Figure 3.

mCBSC-dEXOs decrease activation of profibrotic genes in murine adult aortic fibroblasts (MAAFs). A–D: qPCR quantification of MAAFs fibroblasts following 72 h treatment with base growth medium, MAAF-CM, mCBSC-CM, and mCBSC-dEXOs (2.5 × 10⁸ particles/cell treated). All data are normalized to GAPDH. A: mCBSC exosome treatment leads to 0.5-fold decrease in Col1A1 expression in murine endothelial fibroblasts (MEF). B: Col3A1 is reduced by 0.5 fold by MEF-CM treatment, to 0.25 fold by mCBSC-CM treatment, and to 0.20 fold by mCBSC exosome treatment. C: MMP2 is increased in MAAFs treatment with MAAF CM, but remains consistent between the base growth medium and the mCBSC-CM and mCBSC-dEXO treatments.
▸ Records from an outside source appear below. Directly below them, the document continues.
Definition knx_dev_report (pStatus : KnxObj_t) (pObj : ty_obj_dp_s) : outcome ty_obj_dp_s :=
  let lp := k_localPoint pStatus in
  let v := k_value pStatus in
  if lp =? ACD_SWITCH_STATUS then report_bool pStatus pObj
  else if lp =? ACD_TEMP_STATUS then report_temp pStatus pObj
  else if lp =? ACD_MODE_STATUS then
    let pObj := put_type PROP_ENUM pObj in
    if v =? 1 then Done (put_dp_value 0 pObj)
    else if v =? 2 then Done (put_dp_value 1 pObj)
    else Done pObj
  else if lp =? ACD_SPEED_STATUS then
    let pObj := put_type PROP_ENUM pObj in
    if v =? 1 then Done (put_dp_value 0 pObj)
    else if v =? 2 then Done (put_dp_value 1 pObj)
    else if v =? 3 then Done (put_dp_value 2 pObj)
    else Done pObj
  else if lp =? ACD_ENV_TEMP then report_temp pStatus pObj
  else Done pObj.

Definition KNX_Aircondition_Water : KnxIf := plugin_if knx_dev_control knx_dev_report.

End Acd_Water.

Module Acd_Panel.

Definition knx_dev_control (pObj : ty_obj_dp_s) (pCtrl : KnxObj_t) : outcome KnxObj_t :=
  let lp := k_localPoint pCtrl in
  if lp =? ACD_SWITCH then ctrl_bool pObj pCtrl
  else if lp =? ACD_TEMP then ctrl_temp pObj pCtrl
  else if lp =? ACD_MODE then
    if dp_enum pObj =? 0 then Done (put_value 1 pCtrl)
    else if dp_enum pObj =? 1 then Done (put_value 2 pCtrl)
    else if dp_enum pObj =? 2 then Done (put_value 4 pCtrl)
    else if dp_enum pObj =? 3 then Done (put_value 8 pCtrl)
    else Done pCtrl
  else if lp =? ACD_SPEED then
    if dp_enum pObj =? 0 then Done (put_value 0 pCtrl)
    else if dp_enum pObj =? 1 then Done (put_value 1 pCtrl)
    else if dp_enum pObj =? 2 then Done (put_value 2 pCtrl)
    else if dp_enum pObj =? 3 then Done (put_value 4 pCtrl)
    else Done pCtrl
  else Done pCtrl.
Lemma target_after s o key i n br k kd p :
  target s o key i n br k kd p ->
  let p' := (point_after o p).1 in
  let n' := set_points (<[k := Some p']> (points n)) n in
  forall act err evs fr,
  target (MSt (<[i := Some n']> (nodes s)) act err evs fr) o key i n' br k kd p'.
Proof.
  intros [Hkey (id & Hid & Hs) Hn Hm Hbr Hptrs (pre & post & Hts & Hpre) Hp Hlp] p' n' act err evs fr.
  assert (localPoint p' = localPoint p) as Hlp'.
  { unfold p', point_after. by destruct (repeated_fields (set_rcvValue (rcvValue o) (set_value (value o) p))). }
  assert (k < length (points n))%nat by (by apply lookup_lt_Some in Hp).
  assert (i < length (nodes s))%nat by (by apply lookup_lt_Some in Hn).
  split; simpl; try done.
  - exists id. split; [done|]. rewrite <- Hs. clear Hs. generalize (nodes s), i, Hn. clear.
    intros l. induction l as [|x l IH]; intros [|i] Hi; simpl in *; try done.
    { injection Hi as ->. done. }
    destruct (ModbusDevIdMatch x id); [done|]. by rewrite IH.
  - by apply list_lookup_insert_eq.
  - eapply Forall_impl; [exact Hptrs|]. intros t (q & Hq). unfold n'. simpl.
    destruct (decide (t.1 = k)) as [->|Hne]; [rewrite list_lookup_insert_eq by done; eauto|].
    rewrite list_lookup_insert_ne by done. eauto.
  - exists pre, post. split; [done|]. eapply Forall_impl; [exact Hpre|]. intros [kt kdt] Ht q. unfold n'. simpl in Ht |- *.
    destruct (decide (kt = k)) as [->|Hne].
    + intros _. exfalso. by apply (Ht p).
    + rewrite list_lookup_insert_ne by done. apply Ht.
  - by rewrite list_lookup_insert_eq.
  - by rewrite Hlp'.
Qed.

Definition is_knx (e : event) : bool := match e with KnxGroupWrite _ _ => true | _ => false end.
Definition is_report (e : event) : bool := match e with Report _ _ => true | _ => false end.
Definition count (f : event -> bool) (l : list event) : Z := Z.of_nat (length (filter (fun e => f e = true) l)).

Lemma count_app f l l' : count f (l ++ l') = count f l + count f l'.
Proof. unfold count. rewrite filter_app, length_app. lia. Qed.

Lemma count_events act key el kd ty jump fkey :
  pvForeignKey el = Some fkey ->
  count is_knx (events_of act key el kd ty jump) = (if jump then 0 else 1) /\
  count is_report (events_of act key el kd ty jump) =
    (if act && desc_get (e_pPrimaryKey el) && k_report kd then 1 else 0).
Proof.
  intros Hf. unfold events_of. rewrite Hf.
  by destruct jump, act, (desc_get (e_pPrimaryKey el)), (k_report kd).
Qed.

Lemma monitor_repeat m s o key i n br k kd p fkey :
  target s o key i n br k kd p -> pvForeignKey (element (base n)) = Some fkey ->
  valueOld p = u32 (value o) -> 0 <= forceSync p <= 3 ->
  exists s', monitor desc_get (replicate m o) s = Done (true, s') /\
    count is_knx (events s') = count is_knx (events s) + (Z.of_nat m + forceSync p) / 4 /\
    count is_report (events s') = count is_report (events s) +
      (if g_bActive s && desc_get (e_pPrimaryKey (element (base n))) && k_report kd
       then Z.of_nat m else 0) /\
    freed s' = freed s + Z.of_nat m.
Proof.
  revert s n p. induction m as [|m IH]; intros s n p Ht Hfk Hold Hfs.
  { exists s. split; [done|]. split_and!; [rewrite Z.div_small; lia| |lia].
    destruct (_ && _); lia. }
  simpl replicate. simpl monitor. rewrite (bind_done _ _ _ _ _ (run_turn _ _ _ _ _ _ _ _ _ Ht)).
  destruct (point_after_spec o p Hfs) as (_ & _ & _ & Hold' & Hj).
  edestruct IH as (s' & Hrun & Hk & Hr & Hf).
  { by apply target_after. }
  { done. }
  { by rewrite Hold'. }
  { destruct (point_after o p).2; destruct Hj; lia. }
  exists s'. split; [exact Hrun|]. cbn in Hk, Hr, Hf. rewrite Hk, Hr, Hf, !count_app.
  destruct (count_events (g_bActive s) key (element (base n)) kd (ty_of (errorCode s) kd o p)
    (point_after o p).2 fkey Hfk) as [-> ->].
  destruct (point_after o p).2.
  - destruct Hj as (_ & ? & ->).
    replace (Z.of_nat m + (forceSync p + 1)) with (Z.of_nat (S m) + forceSync p) by lia.
    destruct (_ && _ && _); lia.
  - destruct Hj as (Hf3 & ->). rewrite (Hf3 Hold).
    replace (Z.of_nat (S m) + 3) with (Z.of_nat m + 0 + 1 * 4) by lia. rewrite Z.div_add by lia.
    destruct (_ && _ && _); lia.
Qed.
End Turn.

(** ** Inversion *)

Section Inversion.
Context {P : Type}.
Variable desc_get : string -> bool.
Implicit Types s : mst P.

Lemma get_node_inv i s n s' :
  get_node i s = Done (n, s') -> s' = s /\ nodes s !! i = Some (Some n).
Proof. unfold get_node. destruct (nodes s !! i) as [[m|]|]; [|done..]. by intros [= -> ->]. Qed.

Lemma get_point_inv i k s p s' n :
  get_point i k s = Done (p, s') -> nodes s !! i = Some (Some n) ->
  s' = s /\ points n !! k = Some (Some p).
Proof.
  unfold get_point. intros H Hn. bind_case H n' s1 Hn'. apply get_node_inv in Hn' as [-> Hn'].
  assert (n' = n) as -> by congruence.
  destruct (points n !! k) as [[q|]|]; [|done..]. by injection H as -> ->.
Qed.

Lemma find_point_inv i ts lp s r n s' :
  find_point i ts lp s = Done (r, s') -> nodes s !! i = Some (Some n) ->
  s' = s /\ (r = None ->
    Forall (fun t => exists q, points n !! t.1 = Some (Some q) /\ localPoint q <> lp) ts).
Proof.
  revert s. induction ts as [|[k kd] ts IH]; simpl; intros s H Hn.
  { injection H as <- <-. auto. }
  bind_case H p s1 Hp. apply (get_point_inv _ _ _ _ _ n) in Hp as [-> Hp]; [|done].
  destruct (lp =? localPoint p) eqn:E; bprop.
  - injection H as <- <-. done.
  - apply IH in H as [-> H]; [|done]. split; [done|]. intros Hr. apply Forall_cons. eauto.
Qed.

Lemma on_point_freed i k kd o s r s' :
  on_point i k kd o s = Done (r, s') -> freed s' = freed s.
Proof.
  unfold on_point. intros H. bind_case H p s1 Hp. unfold get_point in Hp.
  bind_case Hp n s2 Hn. apply get_node_inv in Hn as [-> _].
  destruct (points n !! k) as [[q|]|]; [|done..]. injection Hp as -> <-.
  bind_case H ty s3 Hty. destruct (repeated _) as [p' jump].
  bind_case H u s4 Hu. injection H as _ <-. unfold put_point in Hu.
  bind_case Hu n' s5 Hn'. apply get_node_inv in Hn' as [-> _]. injection Hu as _ <-.
  simpl. destruct (k_str kd); injection Hty as _ <-; done.
Qed.
(** The setters accept exactly ports 1 to 4, speeds 2400 to 115200, 5 to 8
    data bits, the six parity letters and 1 or 2 stop bits, and reject anything
    else without a change.  A block they have set up selects the mutex of its
    port and makes [SerialOpen] ask for exactly these settings, except that a
    speed that is not a standard one is replaced by 9600. *)
Theorem serial_setters w i p v b d y t :
  params w !! i = Some p ->
  (forall x, ~ 1 <= x <= 4 -> SetPort (Some i) x w = Ran (-1) w) /\
  (forall x, ~ 2400 <= x <= 115200 -> SetBaudrate (Some i) x w = Ran (-1) w) /\
  (forall x, ~ 5 <= x <= 8 -> SetDatabits (Some i) x w = Ran (-1) w) /\
  (forall x, ~ In x [110; 78; 111; 79; 101; 69] -> SetParity (Some i) x w = Ran (-1) w) /\
  (forall x, ~ 1 <= x <= 2 -> SetStopbits (Some i) x w = Ran (-1) w) /\
  (1 <= v <= 4 -> 2400 <= b <= 115200 -> 5 <= d <= 8 -> In y [110; 78; 111; 79; 101; 69] -> 1 <= t <= 2 ->
   exists w' p', (r1 ← SetPort (Some i) v; r2 ← SetBaudrate (Some i) b; r3 ← SetDatabits (Some i) d;
      r4 ← SetParity (Some i) y; r5 ← SetStopbits (Some i) t; mret [r1; r2; r3; r4; r5]) w
      = Ran [0; 0; 0; 0; 0] w' /\ params w' !! i = Some p' /\ pMutex p' = Some (Z.to_nat (v - 1)) /\
     line_of p' = Line d (parity_code y) (t =? 2) (if std_baud b then b else 9600)).
Proof.
  intros Hp.
  assert (forall f, set_if (Some i) true f w =
    Ran 0 (W (<[i := f p]> (params w)) (locked w) (opens w) (oks w) (trace w))) as Hset.
  { intros f. unfold set_if, upd_param, mbind, io_bind, get_param. by rewrite Hp. }
  split_and!.
  1-5: intros x Hx; unfold SetPort, SetBaudrate, SetDatabits, SetParity, SetStopbits;
    match goal with |- set_if _ ?c _ _ = _ => destruct c eqn:E; [|done] end; exfalso; apply Hx.
  1-3,5: bprop; lia.
  { apply existsb_exists in E as (z & Hz & ?). bprop. by subst. }
  intros Hv Hb Hd Hy Ht.
  exists (W (<[i := set_up v b d y t p]> (params w)) (locked w) (opens w) (oks w) (trace w)), (set_up v b d y t p).
  assert (i < length (params w))%nat by (by apply lookup_lt_Some in Hp).
  split_and!; [|by apply list_lookup_insert_eq|done|].
  - unfold SetPort, SetBaudrate, SetDatabits, SetParity, SetStopbits, set_if, upd_param.
    unfold mbind, io_bind, get_param, put_param.
    replace (negb ((v <? 1) || (4 <? v))) with true by (symmetry; apply negb_true_iff, orb_false_iff; lia).
    replace (negb ((b <? 2400) || (115200 <? b))) with true by (symmetry; apply negb_true_iff, orb_false_iff; lia).
    replace (negb ((d <? 5) || (8 <? d))) with true by (symmetry; apply negb_true_iff, orb_false_iff; lia).
    replace (negb ((t <? 1) || (2 <? t))) with true by (symmetry; apply negb_true_iff, orb_false_iff; lia).
    replace (existsb (Z.eqb y) [110; 78; 111; 79; 101; 69]) with true
      by (symmetry; apply existsb_exists; exists y; split; [done|apply Z.eqb_refl]).
    rewrite Hp. cbn. repeat (rewrite list_lookup_insert_eq by (rewrite ?length_insert; done); cbn).
    unfold mret, io_ret. do 2 f_equal. by rewrite !list_insert_insert_eq.
  - unfold line_of, set_up, parity_code, std_baud. simpl. f_equal.
    destruct (d =? 5) eqn:E5; [by bprop|]. destruct (d =? 6) eqn:E6; [by bprop|].
    destruct (d =? 7) eqn:E7; [by bprop|]. bprop. lia.
Qed.

Lemma serial_setters_witness :
  params (free_world false) !! 0%nat = Some (a_port (-1) false) /\
  SetBaudrate (Some 0%nat) 1200 (free_world false) = Ran (-1) (free_world false) /\
  exists w' p', (r1 ← SetPort (Some 0%nat) 2; r2 ← SetBaudrate (Some 0%nat) 14400;
      r3 ← SetDatabits (Some 0%nat) 8; r4 ← SetParity (Some 0%nat) 101;
      r5 ← SetStopbits (Some 0%nat) 1; mret [r1; r2; r3; r4; r5]) (free_world false)
      = Ran [0; 0; 0; 0; 0] w' /\ params w' !! 0%nat = Some p' /\ pMutex p' = Some 1%nat /\
      line_of p' = Line 8 PEven false 9600.
Proof.
  destruct (serial_setters (free_world false) 0 (a_port (-1) false) 2 14400 8 101 1 eq_refl)
    as (_ & H2 & _ & _ & _ & H6).
  split; [reflexivity|]. split; [apply H2; lia|].
  apply H6; [lia|lia|lia|simpl; auto 10|lia].
Defined.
D: VEGFA is increased in the MAAF-CM-treated MAAFs but remains unchanged in the MAAFs following mCBSC-CM and mCBSC-dEXO treatment (base growth medium: n = 2; MAAF-CM: n = 3; mCBSC-CM: n = 3; mCBSC-dEXO: n = 3; one-sample t tests were performed). *P ≤ 0.05; **P ≤ 0.01; ***P ≤ 0.001; ****P ≤ 0.0001. CBSCs, cortical bone stem cells; MAAF-CM, MAAF conditioned medium; mCBSC, mouse CBSCs; mCBSC-CM, mCBSC conditioned medium; mCBSC-dEXO, mouse CBSC-derived exosomes; MMP2, Matrix metalloproteinase 2.